#### Dataset records
= Beginning of Section =

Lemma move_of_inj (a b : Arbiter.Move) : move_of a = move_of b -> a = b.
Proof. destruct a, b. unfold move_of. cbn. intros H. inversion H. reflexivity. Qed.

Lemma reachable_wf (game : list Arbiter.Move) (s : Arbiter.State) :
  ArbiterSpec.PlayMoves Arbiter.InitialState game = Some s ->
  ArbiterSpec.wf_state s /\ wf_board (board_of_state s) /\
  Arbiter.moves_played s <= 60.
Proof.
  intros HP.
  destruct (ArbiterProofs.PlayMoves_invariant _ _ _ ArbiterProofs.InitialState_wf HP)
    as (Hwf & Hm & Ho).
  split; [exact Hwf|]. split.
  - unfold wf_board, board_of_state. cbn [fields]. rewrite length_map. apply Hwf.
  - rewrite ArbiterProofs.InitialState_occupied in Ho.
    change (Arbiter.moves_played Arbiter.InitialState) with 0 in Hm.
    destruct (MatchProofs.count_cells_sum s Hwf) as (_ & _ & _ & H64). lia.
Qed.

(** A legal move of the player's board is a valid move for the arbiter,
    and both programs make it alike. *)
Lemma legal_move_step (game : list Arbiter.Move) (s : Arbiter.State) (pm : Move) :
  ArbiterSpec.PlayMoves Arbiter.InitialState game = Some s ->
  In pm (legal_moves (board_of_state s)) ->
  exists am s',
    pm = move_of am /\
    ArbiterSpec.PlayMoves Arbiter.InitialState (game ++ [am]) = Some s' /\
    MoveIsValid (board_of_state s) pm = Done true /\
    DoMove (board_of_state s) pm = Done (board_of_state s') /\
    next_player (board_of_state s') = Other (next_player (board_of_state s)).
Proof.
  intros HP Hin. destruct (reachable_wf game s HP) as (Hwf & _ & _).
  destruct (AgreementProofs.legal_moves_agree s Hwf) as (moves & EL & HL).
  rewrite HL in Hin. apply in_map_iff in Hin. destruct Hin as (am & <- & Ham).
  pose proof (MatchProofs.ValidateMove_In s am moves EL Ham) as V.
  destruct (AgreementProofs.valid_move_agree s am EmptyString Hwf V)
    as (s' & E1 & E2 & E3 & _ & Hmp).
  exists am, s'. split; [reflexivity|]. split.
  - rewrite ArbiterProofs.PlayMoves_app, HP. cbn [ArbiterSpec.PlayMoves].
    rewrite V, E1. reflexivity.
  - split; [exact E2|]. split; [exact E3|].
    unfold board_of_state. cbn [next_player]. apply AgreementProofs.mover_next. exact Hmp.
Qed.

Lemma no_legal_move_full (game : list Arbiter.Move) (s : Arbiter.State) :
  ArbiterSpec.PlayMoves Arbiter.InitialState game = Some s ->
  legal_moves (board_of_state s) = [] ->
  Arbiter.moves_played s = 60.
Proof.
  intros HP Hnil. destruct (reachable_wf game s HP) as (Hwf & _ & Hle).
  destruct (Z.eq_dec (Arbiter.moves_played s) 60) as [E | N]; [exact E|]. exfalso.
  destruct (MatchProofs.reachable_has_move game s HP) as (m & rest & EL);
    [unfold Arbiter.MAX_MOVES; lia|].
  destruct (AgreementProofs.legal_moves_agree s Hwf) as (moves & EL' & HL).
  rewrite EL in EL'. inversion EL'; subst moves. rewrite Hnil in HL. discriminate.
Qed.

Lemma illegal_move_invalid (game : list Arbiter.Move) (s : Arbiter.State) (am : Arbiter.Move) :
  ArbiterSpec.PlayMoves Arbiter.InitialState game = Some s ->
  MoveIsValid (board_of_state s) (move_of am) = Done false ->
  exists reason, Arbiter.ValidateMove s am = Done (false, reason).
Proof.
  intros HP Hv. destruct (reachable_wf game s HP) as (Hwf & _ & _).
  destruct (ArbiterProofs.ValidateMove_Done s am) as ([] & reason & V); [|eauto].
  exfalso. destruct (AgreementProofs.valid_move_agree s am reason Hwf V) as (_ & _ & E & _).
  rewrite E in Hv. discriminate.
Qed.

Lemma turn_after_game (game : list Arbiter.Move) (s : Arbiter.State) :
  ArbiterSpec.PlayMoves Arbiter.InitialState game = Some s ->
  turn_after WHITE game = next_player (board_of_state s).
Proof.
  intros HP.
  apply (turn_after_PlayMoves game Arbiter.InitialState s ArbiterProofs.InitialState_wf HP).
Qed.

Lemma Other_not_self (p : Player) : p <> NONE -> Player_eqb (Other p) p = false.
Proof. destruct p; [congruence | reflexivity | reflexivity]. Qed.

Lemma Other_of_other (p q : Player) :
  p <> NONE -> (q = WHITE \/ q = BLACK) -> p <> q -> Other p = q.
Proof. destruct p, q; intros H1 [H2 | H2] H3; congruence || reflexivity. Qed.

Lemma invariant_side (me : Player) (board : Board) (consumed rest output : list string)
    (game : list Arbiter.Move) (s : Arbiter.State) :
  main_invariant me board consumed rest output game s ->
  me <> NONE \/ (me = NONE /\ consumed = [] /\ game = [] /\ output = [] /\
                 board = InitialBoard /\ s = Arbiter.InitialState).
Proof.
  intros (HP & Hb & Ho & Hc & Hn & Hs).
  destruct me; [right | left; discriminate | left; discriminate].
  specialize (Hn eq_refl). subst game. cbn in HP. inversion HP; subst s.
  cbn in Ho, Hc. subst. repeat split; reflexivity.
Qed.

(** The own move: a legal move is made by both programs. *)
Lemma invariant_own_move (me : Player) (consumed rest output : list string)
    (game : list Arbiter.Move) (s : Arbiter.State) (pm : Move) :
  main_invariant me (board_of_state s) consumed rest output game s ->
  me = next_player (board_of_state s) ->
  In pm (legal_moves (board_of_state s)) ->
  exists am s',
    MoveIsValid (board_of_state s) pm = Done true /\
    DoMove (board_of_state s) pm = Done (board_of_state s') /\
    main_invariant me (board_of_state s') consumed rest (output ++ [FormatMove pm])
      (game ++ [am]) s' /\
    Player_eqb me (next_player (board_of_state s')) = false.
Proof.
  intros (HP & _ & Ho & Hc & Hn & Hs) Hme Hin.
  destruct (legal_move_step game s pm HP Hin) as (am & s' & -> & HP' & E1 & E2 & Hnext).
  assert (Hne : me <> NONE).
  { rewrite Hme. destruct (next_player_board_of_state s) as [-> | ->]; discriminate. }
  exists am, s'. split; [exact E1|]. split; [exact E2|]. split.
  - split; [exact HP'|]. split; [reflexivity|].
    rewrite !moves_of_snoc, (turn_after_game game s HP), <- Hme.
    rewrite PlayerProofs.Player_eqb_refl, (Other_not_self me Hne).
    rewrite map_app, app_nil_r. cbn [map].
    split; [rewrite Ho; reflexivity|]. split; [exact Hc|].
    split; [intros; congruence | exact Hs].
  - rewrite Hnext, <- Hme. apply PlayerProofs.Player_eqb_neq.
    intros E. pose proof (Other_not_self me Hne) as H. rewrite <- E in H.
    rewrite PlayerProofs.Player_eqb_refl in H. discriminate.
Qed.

= End of Section =

#### What you are asked to do
What you return should be the lines from the start of the data through the line with "- rewrite ArbiterProofs.InitialState_occupied", quoted exactly and nothing more.

#### Finished task
Lemma move_of_inj (a b : Arbiter.Move) : move_of a = move_of b -> a = b.
Proof. destruct a, b. unfold move_of. cbn. intros H. inversion H. reflexivity. Qed.

Lemma reachable_wf (game : list Arbiter.Move) (s : Arbiter.State) :
  ArbiterSpec.PlayMoves Arbiter.InitialState game = Some s ->
  ArbiterSpec.wf_state s /\ wf_board (board_of_state s) /\
  Arbiter.moves_played s <= 60.
Proof.
  intros HP.
  destruct (ArbiterProofs.PlayMoves_invariant _ _ _ ArbiterProofs.InitialState_wf HP)
    as (Hwf & Hm & Ho).
  split; [exact Hwf|]. split.
  - unfold wf_board, board_of_state. cbn [fields]. rewrite length_map. apply Hwf.
  - rewrite ArbiterProofs.InitialState_occupied in Ho.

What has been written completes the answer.